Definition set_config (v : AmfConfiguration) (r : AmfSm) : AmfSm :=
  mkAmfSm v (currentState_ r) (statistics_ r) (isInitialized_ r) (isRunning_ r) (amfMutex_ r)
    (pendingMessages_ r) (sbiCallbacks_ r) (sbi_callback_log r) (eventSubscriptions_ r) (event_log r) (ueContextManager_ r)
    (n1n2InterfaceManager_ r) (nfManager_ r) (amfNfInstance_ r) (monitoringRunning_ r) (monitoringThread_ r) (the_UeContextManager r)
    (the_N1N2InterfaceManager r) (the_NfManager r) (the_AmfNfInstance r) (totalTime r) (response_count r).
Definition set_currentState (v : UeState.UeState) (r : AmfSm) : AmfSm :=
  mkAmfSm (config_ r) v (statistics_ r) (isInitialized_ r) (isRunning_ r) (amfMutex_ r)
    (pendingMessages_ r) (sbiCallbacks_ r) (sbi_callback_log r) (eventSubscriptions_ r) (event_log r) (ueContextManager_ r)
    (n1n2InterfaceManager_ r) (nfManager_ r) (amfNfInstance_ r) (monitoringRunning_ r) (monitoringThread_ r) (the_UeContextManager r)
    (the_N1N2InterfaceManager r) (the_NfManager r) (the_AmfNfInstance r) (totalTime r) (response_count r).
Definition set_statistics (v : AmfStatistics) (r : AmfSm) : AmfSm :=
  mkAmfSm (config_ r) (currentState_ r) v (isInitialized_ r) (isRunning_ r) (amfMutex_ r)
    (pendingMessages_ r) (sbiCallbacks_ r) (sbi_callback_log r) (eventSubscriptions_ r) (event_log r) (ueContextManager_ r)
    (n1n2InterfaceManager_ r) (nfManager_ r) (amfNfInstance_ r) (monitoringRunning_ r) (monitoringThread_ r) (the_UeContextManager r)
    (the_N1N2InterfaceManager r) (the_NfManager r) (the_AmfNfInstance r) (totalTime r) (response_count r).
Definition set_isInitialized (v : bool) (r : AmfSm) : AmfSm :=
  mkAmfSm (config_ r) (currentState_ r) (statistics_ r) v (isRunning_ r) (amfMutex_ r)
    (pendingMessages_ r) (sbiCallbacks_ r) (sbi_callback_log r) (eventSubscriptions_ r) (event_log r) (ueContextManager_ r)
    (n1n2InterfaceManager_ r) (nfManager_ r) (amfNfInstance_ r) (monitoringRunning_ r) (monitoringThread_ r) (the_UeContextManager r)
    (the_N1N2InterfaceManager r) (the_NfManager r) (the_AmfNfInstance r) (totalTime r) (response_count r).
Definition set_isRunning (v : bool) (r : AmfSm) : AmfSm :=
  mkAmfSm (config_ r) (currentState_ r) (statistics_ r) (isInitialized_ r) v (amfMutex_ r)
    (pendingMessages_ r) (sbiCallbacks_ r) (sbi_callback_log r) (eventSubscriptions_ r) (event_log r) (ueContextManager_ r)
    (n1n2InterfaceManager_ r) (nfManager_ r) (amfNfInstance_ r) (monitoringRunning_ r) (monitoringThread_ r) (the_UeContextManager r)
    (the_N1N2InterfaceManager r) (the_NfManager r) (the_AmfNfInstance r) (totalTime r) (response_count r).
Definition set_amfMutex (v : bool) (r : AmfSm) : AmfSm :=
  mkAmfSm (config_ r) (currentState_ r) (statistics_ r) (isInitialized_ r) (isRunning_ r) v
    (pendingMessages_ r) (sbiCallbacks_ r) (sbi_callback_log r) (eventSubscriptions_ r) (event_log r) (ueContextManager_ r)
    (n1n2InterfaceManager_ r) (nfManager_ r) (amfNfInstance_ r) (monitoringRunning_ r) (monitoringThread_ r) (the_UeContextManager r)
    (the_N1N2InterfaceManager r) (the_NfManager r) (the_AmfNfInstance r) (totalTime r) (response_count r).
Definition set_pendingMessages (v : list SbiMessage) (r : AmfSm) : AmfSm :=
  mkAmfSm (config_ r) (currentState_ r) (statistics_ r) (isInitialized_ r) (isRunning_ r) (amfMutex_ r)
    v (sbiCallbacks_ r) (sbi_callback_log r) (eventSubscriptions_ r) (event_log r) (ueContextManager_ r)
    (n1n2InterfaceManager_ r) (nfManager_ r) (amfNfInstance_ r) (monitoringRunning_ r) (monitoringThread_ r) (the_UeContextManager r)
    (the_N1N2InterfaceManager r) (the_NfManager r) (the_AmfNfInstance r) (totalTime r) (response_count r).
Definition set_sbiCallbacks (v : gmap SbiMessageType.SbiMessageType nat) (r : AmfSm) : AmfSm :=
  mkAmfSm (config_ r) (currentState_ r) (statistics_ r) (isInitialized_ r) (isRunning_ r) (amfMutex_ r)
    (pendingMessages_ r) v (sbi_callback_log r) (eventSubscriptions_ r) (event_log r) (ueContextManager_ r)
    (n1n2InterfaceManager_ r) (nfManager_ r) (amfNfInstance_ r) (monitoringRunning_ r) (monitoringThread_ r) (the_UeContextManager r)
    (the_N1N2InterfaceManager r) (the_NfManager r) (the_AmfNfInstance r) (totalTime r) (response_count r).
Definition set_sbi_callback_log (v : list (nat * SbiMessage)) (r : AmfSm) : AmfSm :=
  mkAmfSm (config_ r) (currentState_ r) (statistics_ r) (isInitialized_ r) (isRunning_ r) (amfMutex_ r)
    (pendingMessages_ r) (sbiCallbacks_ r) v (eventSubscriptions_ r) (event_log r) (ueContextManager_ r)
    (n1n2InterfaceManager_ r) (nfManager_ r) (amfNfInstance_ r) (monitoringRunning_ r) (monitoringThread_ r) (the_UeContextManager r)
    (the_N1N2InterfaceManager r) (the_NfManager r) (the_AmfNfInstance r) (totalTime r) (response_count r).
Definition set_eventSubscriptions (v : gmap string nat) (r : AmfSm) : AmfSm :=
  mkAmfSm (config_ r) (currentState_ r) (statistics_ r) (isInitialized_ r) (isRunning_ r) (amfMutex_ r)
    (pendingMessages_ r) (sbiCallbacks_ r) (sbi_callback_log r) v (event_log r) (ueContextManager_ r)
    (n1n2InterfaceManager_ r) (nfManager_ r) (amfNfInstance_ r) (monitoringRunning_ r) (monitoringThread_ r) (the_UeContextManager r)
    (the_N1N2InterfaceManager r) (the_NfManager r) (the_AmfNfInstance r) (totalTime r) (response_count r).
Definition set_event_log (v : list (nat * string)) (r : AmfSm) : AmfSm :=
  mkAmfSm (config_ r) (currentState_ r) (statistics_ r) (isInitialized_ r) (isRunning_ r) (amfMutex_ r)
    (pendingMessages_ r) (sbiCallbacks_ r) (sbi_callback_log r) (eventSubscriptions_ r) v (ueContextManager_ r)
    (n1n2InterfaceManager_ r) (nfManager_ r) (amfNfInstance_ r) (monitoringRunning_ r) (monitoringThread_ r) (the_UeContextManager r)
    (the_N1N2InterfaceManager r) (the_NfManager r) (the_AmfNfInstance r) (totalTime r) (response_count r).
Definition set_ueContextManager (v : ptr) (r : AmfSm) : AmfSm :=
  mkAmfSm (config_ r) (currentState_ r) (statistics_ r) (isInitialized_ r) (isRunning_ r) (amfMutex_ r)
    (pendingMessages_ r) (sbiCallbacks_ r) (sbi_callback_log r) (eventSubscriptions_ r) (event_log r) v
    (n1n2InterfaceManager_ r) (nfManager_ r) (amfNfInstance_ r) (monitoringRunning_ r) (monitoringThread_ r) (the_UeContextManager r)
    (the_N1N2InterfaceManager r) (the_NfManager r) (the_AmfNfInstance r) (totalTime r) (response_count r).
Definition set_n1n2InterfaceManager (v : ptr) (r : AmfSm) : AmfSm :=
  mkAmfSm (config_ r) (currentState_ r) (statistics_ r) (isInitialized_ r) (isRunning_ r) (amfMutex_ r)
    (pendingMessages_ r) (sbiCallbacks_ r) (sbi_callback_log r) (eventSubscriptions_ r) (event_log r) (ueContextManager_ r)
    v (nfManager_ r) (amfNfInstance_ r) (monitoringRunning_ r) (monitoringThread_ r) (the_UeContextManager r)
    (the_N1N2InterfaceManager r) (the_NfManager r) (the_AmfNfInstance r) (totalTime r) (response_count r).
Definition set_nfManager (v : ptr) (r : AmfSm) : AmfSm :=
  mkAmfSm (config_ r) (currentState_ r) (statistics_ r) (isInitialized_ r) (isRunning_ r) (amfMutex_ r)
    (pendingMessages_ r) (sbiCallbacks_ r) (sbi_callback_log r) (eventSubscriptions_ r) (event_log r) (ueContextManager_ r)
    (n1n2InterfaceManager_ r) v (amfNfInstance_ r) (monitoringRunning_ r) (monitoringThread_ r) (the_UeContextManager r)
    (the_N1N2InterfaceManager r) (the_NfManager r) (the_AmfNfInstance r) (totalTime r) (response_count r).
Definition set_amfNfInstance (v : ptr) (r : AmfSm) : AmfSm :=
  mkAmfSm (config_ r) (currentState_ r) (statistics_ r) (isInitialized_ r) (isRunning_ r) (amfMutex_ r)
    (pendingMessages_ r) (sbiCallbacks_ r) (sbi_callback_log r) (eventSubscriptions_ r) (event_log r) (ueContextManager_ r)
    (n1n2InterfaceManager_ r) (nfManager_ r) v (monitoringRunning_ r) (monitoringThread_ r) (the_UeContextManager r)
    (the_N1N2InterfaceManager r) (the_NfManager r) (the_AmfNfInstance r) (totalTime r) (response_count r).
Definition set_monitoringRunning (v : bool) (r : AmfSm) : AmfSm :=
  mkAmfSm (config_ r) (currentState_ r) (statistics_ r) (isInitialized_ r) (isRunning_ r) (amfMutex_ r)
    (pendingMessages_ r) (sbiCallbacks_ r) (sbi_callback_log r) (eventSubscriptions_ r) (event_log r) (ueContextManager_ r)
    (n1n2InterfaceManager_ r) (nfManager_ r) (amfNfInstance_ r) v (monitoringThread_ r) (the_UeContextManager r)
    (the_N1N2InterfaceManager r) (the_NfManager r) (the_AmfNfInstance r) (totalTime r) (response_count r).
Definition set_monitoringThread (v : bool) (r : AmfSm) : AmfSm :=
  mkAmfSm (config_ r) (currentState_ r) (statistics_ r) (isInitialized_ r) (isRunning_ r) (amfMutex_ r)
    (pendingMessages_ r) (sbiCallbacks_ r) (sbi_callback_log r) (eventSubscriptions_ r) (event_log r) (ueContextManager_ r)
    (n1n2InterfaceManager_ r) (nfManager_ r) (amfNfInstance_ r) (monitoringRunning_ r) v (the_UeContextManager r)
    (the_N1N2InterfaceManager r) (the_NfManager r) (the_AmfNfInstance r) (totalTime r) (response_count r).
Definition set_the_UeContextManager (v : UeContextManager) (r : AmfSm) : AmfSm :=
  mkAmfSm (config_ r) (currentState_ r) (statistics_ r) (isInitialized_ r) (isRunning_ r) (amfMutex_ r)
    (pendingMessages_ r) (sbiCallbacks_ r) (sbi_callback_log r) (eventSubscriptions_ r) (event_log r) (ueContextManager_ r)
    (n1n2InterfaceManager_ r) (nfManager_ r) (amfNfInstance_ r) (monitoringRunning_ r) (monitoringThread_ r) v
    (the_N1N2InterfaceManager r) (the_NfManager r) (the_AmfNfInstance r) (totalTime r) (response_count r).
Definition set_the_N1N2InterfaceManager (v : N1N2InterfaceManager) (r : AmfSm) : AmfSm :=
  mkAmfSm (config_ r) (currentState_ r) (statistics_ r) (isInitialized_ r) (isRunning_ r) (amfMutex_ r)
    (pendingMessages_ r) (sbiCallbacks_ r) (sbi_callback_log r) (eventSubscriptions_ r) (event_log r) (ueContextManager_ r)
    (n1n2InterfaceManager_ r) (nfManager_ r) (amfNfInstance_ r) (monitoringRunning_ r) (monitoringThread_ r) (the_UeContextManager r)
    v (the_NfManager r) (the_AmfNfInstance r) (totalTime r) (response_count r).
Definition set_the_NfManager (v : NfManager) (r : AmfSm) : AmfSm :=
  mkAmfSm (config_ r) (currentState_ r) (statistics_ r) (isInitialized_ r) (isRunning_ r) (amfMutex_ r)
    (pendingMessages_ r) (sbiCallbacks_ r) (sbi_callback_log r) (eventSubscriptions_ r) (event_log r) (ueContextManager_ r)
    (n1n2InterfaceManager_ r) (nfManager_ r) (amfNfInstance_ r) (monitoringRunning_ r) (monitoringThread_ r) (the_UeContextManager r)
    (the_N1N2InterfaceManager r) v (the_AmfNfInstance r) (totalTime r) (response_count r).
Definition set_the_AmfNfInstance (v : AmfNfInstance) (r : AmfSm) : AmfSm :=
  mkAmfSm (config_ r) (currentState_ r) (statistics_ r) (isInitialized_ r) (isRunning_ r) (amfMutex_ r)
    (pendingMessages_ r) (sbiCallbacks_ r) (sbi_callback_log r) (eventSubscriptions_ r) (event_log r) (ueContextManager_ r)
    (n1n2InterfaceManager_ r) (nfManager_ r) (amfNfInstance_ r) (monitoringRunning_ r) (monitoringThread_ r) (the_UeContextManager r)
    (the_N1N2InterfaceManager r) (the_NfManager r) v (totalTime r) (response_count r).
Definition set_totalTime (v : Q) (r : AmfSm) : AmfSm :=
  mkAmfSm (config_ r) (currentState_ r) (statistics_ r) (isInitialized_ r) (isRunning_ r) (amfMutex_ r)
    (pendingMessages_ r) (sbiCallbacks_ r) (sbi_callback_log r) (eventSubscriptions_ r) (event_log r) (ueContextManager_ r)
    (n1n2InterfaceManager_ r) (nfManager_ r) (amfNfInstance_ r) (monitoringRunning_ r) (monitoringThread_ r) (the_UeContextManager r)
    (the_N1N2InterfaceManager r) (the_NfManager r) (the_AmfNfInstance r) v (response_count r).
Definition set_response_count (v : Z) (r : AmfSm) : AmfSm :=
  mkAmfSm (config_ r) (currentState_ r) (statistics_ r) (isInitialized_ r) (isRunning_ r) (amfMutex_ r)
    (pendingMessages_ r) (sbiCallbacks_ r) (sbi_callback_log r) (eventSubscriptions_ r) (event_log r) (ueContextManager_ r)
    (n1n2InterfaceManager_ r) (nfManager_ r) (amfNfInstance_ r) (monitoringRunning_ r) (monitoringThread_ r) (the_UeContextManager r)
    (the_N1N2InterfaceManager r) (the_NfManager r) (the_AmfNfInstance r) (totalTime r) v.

...

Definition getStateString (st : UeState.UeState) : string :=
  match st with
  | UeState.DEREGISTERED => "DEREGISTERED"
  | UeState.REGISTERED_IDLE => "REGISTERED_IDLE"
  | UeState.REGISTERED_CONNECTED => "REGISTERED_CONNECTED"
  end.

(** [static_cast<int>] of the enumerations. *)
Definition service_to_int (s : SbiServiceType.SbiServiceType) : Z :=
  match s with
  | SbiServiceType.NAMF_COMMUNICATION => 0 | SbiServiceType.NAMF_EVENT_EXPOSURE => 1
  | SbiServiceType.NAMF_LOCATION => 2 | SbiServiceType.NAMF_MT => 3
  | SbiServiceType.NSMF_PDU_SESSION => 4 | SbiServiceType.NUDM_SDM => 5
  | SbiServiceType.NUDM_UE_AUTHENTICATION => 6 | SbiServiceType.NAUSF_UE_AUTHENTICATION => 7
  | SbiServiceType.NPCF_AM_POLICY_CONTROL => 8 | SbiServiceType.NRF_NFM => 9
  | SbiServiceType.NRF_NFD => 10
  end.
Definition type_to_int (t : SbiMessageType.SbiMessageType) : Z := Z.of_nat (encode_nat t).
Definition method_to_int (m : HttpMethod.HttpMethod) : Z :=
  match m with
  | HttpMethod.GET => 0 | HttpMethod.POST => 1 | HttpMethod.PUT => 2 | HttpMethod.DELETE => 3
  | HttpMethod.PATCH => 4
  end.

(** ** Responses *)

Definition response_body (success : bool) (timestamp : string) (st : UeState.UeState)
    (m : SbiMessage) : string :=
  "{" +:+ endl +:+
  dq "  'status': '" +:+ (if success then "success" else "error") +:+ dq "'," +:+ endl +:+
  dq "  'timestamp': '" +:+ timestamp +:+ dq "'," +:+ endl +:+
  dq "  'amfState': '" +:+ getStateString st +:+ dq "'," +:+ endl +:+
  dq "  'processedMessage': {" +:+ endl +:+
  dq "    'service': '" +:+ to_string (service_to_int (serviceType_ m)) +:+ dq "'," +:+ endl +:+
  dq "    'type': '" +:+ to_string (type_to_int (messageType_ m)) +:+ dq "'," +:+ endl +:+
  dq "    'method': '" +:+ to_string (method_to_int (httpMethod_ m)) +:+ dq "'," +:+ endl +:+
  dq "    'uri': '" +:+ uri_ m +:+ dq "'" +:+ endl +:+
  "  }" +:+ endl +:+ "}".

...

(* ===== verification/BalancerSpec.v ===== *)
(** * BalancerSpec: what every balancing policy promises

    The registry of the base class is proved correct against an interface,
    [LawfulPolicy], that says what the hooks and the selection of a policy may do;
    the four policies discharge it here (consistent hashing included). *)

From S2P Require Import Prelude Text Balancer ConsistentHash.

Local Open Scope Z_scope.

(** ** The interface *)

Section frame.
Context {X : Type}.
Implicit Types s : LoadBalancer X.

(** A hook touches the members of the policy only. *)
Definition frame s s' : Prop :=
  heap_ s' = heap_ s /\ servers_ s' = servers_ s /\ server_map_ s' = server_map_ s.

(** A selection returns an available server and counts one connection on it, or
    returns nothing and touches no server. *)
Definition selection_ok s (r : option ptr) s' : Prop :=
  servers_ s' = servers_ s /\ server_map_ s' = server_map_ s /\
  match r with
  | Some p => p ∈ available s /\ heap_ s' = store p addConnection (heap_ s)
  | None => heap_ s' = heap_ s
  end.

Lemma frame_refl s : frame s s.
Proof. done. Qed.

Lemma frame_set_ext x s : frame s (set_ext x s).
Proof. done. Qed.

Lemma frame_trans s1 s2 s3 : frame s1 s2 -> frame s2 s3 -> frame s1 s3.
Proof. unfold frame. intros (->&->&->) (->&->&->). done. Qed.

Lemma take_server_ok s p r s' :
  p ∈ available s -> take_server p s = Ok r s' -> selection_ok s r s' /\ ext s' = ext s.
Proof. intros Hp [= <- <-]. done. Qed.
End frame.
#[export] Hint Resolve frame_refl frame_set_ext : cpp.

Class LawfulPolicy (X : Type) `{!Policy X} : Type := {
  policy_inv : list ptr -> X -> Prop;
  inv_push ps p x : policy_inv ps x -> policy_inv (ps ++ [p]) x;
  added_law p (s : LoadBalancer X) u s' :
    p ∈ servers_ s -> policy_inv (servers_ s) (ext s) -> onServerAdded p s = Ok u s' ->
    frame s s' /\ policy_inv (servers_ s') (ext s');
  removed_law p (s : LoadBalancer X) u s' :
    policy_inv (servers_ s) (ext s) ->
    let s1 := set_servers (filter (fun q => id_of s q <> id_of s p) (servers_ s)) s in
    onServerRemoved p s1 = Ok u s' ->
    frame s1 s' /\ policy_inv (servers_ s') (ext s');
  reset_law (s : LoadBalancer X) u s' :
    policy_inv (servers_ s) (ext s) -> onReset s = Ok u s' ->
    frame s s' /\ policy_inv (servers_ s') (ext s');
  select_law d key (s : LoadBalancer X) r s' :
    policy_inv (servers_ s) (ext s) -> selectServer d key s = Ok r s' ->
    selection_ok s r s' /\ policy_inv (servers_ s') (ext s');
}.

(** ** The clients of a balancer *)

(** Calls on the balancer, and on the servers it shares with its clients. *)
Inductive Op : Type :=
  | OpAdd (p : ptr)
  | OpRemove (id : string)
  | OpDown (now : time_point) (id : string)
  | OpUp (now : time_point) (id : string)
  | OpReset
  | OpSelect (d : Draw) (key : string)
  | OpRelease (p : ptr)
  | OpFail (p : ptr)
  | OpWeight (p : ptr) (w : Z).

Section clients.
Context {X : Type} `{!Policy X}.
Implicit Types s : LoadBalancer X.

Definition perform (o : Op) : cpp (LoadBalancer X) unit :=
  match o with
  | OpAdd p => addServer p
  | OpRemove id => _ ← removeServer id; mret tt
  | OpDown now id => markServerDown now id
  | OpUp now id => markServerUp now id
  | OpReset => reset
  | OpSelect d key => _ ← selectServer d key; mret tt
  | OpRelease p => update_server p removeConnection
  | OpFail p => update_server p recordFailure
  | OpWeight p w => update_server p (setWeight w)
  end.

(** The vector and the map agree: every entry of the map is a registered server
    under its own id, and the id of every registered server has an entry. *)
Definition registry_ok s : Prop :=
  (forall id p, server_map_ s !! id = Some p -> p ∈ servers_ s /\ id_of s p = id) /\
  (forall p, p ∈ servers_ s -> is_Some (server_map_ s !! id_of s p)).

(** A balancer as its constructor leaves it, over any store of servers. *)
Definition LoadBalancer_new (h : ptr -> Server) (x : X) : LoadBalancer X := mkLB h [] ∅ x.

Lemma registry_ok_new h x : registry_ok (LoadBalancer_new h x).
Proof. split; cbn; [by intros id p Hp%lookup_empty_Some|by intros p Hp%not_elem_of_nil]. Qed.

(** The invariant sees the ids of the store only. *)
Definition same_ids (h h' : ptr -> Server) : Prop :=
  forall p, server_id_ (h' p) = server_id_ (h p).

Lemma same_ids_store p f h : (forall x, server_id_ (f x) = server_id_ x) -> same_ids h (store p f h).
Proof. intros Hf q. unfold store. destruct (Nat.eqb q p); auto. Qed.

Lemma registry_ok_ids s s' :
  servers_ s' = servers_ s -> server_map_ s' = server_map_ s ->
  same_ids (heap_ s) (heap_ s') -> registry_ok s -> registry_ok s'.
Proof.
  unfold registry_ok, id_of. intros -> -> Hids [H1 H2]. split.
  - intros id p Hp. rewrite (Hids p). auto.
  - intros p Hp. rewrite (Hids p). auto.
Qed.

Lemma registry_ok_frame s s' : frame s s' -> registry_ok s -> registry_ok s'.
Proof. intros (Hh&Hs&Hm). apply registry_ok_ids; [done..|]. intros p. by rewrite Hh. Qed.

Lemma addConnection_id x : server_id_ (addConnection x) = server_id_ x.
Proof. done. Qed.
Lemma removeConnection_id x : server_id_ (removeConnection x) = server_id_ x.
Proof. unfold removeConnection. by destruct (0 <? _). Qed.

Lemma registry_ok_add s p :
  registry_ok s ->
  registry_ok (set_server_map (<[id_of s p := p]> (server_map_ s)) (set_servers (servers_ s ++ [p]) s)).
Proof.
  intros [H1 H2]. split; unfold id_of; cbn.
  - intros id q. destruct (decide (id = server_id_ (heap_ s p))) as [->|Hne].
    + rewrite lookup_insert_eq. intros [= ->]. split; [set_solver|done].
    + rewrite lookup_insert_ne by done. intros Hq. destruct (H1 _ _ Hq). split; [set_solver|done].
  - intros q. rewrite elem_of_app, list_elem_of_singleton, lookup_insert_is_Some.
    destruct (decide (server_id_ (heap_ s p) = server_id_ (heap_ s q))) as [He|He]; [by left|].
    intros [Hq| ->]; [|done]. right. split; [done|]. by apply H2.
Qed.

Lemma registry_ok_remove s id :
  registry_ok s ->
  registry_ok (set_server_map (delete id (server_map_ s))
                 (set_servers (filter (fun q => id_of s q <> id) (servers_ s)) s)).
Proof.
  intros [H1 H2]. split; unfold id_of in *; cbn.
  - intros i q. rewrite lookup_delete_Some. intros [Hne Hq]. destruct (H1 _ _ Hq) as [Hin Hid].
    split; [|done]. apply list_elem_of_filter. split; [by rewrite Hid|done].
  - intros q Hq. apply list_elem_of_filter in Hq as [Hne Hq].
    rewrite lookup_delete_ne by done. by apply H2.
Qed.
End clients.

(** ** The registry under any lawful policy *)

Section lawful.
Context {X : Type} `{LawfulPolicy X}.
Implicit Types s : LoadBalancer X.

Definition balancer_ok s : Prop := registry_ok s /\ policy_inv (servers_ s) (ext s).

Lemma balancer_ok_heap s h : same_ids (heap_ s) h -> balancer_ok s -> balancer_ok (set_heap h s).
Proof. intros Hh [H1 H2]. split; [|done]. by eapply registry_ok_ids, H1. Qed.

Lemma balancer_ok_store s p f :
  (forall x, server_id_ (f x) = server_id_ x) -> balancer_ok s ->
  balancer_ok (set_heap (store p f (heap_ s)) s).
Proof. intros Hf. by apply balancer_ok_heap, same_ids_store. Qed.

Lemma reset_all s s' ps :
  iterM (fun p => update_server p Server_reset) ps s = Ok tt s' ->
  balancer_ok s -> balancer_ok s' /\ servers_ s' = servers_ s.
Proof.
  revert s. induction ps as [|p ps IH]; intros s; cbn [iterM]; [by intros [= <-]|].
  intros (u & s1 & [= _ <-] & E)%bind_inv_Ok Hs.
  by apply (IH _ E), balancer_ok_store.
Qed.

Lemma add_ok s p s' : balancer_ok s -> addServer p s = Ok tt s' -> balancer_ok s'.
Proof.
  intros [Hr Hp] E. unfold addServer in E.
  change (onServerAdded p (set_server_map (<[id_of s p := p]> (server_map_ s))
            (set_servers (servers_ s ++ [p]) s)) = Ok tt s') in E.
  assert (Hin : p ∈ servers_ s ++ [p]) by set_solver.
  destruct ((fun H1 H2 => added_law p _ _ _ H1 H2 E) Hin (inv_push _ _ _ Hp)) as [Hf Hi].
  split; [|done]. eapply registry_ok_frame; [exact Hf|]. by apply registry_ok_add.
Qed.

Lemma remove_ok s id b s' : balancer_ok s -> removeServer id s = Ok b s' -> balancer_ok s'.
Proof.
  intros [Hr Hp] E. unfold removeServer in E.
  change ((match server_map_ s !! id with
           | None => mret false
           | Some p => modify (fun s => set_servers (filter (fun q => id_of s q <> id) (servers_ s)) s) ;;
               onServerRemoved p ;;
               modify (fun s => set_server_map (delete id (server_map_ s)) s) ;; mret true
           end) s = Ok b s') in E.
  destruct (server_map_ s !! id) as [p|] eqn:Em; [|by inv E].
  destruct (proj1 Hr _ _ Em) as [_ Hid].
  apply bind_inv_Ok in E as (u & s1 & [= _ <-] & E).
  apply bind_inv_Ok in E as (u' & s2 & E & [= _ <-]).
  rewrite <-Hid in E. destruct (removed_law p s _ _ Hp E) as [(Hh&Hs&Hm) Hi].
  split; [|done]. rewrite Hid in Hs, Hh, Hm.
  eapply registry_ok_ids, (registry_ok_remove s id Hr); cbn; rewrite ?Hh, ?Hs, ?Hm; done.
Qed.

■ **WHAT YOU SHOULD DO**
Look above for the line with "- intros id q." and the line with "- intros q.". Write out those two lines and all the lines between them, exactly, and no others.

■ **PROBLEM SOLUTION**
  - intros id q. destruct (decide (id = server_id_ (heap_ s p))) as [->|Hne].
    + rewrite lookup_insert_eq. intros [= ->]. split; [set_solver|done].
    + rewrite lookup_insert_ne by done. intros Hq. destruct (H1 _ _ Hq). split; [set_solver|done].
  - intros q. rewrite elem_of_app, list_elem_of_singleton, lookup_insert_is_Some.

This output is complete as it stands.